What Is The Best Testing For Down’s Syndrome And Other Chromosomal Problems In Pregnancy?

October 28, 2013Obstetricsadmin

Early in your pregnancy we will ask you to decide which, if any, testing you wish to perform to check for chromosomal problems such as Down’s syndrome. There are several choices available and hopefully this will provide some insight into which is best for you.

A normal fetus will have two sets of 23 chromosomes making a total of 46. Having a missing or extra chromosome creates major developmental problems and usually results in early miscarriage. Chromosomal problems are rarely hereditary, they are usually caused by division errors early in embryonic development and can happen randomly to any couple, although the incidence of division errors increases with increasing maternal age. The chance of a diagnosing a chromosomal problem at age 35 is about 1/200 and at age 40 is about 1/50. Since many chromosomal problems end in miscarriage prior to diagnosis, the true incidence is actually quite a bit higher.

All of our patients are offered screening for Trisomy 21 (Down’s syndrome), Trisomy 18, and Trisomy 13, regardless of their age. In trisomy conditions the fetus has a whole extra chromosome, which has very serious effects. Trisomy 21 is often compatible with life but other trisomies are universally incompatible with life outside the uterus. While a fetus could be trisomic in any chromosome, we focus on these three trisomic conditions (an extra chromosome 21, 18 or 13) since they are the most common ones that survive past the first trimester.

There are several options available for screening for these conditions. The first option is called “Ultrascreen”, which combines nuchal fold measurements (an ultrasound measurement of the fold on the back of the baby’s neck done at 11-14 weeks) with a blood test to assess risk for chromosomal problems. A large nuchal fold can be associated with chromosomal problems and some heart defects. The associated blood test can be done from 9-14 weeks and measures several proteins, which may be altered in cases of chromosomal abnormalities.

Ultrascreen picks up 91% of Down’s Syndrome and 95% of trisomy 13 and 18. The down side is that there is a high false positive rate, since the test is read as “abnormal” when the calculated risk of a chromosomal problem is greater than 1/270. So frequently we counsel patients that the test was “abnormal” even though the great majority of so called “abnormal” tests turn out to be normal after definitive testing is done. This is obviously quite stressful for the patient. When the Ultrascreen is abnormal we offer the patients an amniocentesis, which extracts a small amount of amniotic fluid from around the baby with a small needle. Fetal cells can be isolated from this fluid and directly tested, making amniocentesis 100% accurate.

A second screening test is called “Harmony”. Harmony is a blood test best done at 11+ weeks, which analyzes fetal DNA in maternal blood and provides a risk assessment for Trisomy 21, 18, and 13. Gender analysis can be added for an additional fee since the presence of the Y chromosome (indicating a boy) can be detected. This is 99% accurate. If the Harmony is abnormal an amniocentesis will be offered to give 100% accuracy.

For patients who choose Harmony we recommend doing the nuchal fold ultrasound measurement in addition to the Harmony test, as the nuchal fold can detect problems that are not part of the Harmony test (such as Turner’s syndrome and certain heart defects).

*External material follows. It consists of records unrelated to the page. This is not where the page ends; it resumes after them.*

(** C3: a search URL is its stem (host, slug, query, category and location
    id) followed by the radius token and the price token.  With radius 0 and
    no price bound nothing follows the stem; a radius [r > 0] gives the token
    [r] followed by the integer; price_min = 10 without price_max gives the
    token "p10p", the lower bound "10" and an empty upper bound; without a
    price bound there is no price token. *)
Theorem search_url_tokens (q loc : string) (lid : option string) :
  build_search_url q loc 0 None None lid = url_stem q loc lid
  /\ (forall r lo hi, 0 < r ->
        build_search_url q loc r lo hi lid
        = url_stem q loc lid +:+ "r" +:+ Py.str r +:+ price_token lo hi)
  /\ (forall r, build_search_url q loc r (Some 10) None lid
                = url_stem q loc lid +:+ radius_token r +:+ "p" +:+ "10" +:+ "p" +:+ "")
  /\ (forall r, build_search_url q loc r None None lid
                = url_stem q loc lid +:+ radius_token r).
Proof.
  split; [|split; [|split]].
  - rewrite build_search_url_parts. unfold radius_token, price_token.
    cbn [Z.eqb]. by rewrite !append_empty.
  - intros r lo hi Hr. rewrite build_search_url_parts. unfold radius_token.
    destruct (Z.eqb_spec r 0) as [->|_]; [lia|]. by rewrite append_assoc.
  - intros r. by rewrite build_search_url_parts.
  - intros r. rewrite build_search_url_parts. unfold price_token. by rewrite append_empty.
Qed.

Lemma search_url_tokens_witness :
  build_search_url "sofa bett" "Berlin" 25 (Some 10) None (Some "3331")
  = "https://www.kleinanzeigen.de/s-berlin/sofa+bett/k0l3331r25p10p".
Proof.
  rewrite (proj1 (proj2 (search_url_tokens "sofa bett" "Berlin" (Some "3331")))
             25 (Some 10) None eq_refl).
  reflexivity.
Defined.

Lemma int_outcome s : (exists n, Py.int s = Ok n) \/ (exists msg, Py.int s = Raise (ValueError msg)).
Proof.
  unfold Py.int. destruct (Py.int_literal _); [|right; eexists; reflexivity].
  destruct (_ <? _)%N; [right|left]; eexists; reflexivity.
Qed.

Lemma int_or_none_ok num : exists price, int_or_none num = Ok price.
Proof.
  unfold int_or_none. destruct (int_outcome num) as [[n ->]|[msg ->]]; eexists; reflexivity.
Qed.

(** C4: the price parser gives 0 for "Zu verschenken", 1250 for "1.250 €",
    no price for the empty string and for [None], and raises on no input:
    whatever the text, it returns a price or [None]. *)
Theorem parse_price_eur_never_raises :
  parse_price_eur (Some "Zu verschenken") = Ok (Some 0)
  /\ parse_price_eur (Some "1.250 €") = Ok (Some 1250)
  /\ parse_price_eur (Some "") = Ok None
  /\ parse_price_eur None = Ok None
  /\ forall text, exists price, parse_price_eur text = Ok price.
Proof.
  split; [vm_compute; reflexivity|]. split; [vm_compute; reflexivity|].
  split; [reflexivity|]. split; [reflexivity|].
  intros [text|]; [|by exists None]. unfold parse_price_eur.
  destruct (negb (Py.nonempty text)); [by exists None|].
  destruct (Py.contains "verschenken" (Py.lower text)); [by exists (Some 0)|].
  destruct (Re.search_group1 PRICE_REGEX _) as [g|]; [|by exists None].
  apply int_or_none_ok.
Qed.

Thirdly, many patients choose to do neither option, which is very reasonable as we cannot intervene to change the situation when a baby has a chromosomal problem (other than termination), so some argue that there is no point in checking. We certainly respect that decision and present it as an option to all of our patients.

One of the key issues when choosing a test surrounds insurance coverage. Ultrascreen is less accurate but has been around longer so is better understood by insurance carriers. We have found that all major carriers cover Ultrascreen when mom is over 35, and most carriers cover it even for patients under 35. Harmony is more accurate but is also a newer test and is still considered “experimental” by some carriers, so is generally not covered for patients under 35. Since this test is done by an outside lab (not our office) we cannot guarantee coverage and we let all our patients know that the full cost of Harmony is $795 or $815 with the gender test, and to be prepared to pay that amount in case it is not covered. We recommend discussing this with your individual plan before you make a decision.

Our providers and insurance specialists are here to help you work through these options and decide what is right for your family.

Did you learn something from this post? If so let us know! What topics would you like to see discussed in future posts? Please send feedback regarding this post to shs@cwcchouston.com.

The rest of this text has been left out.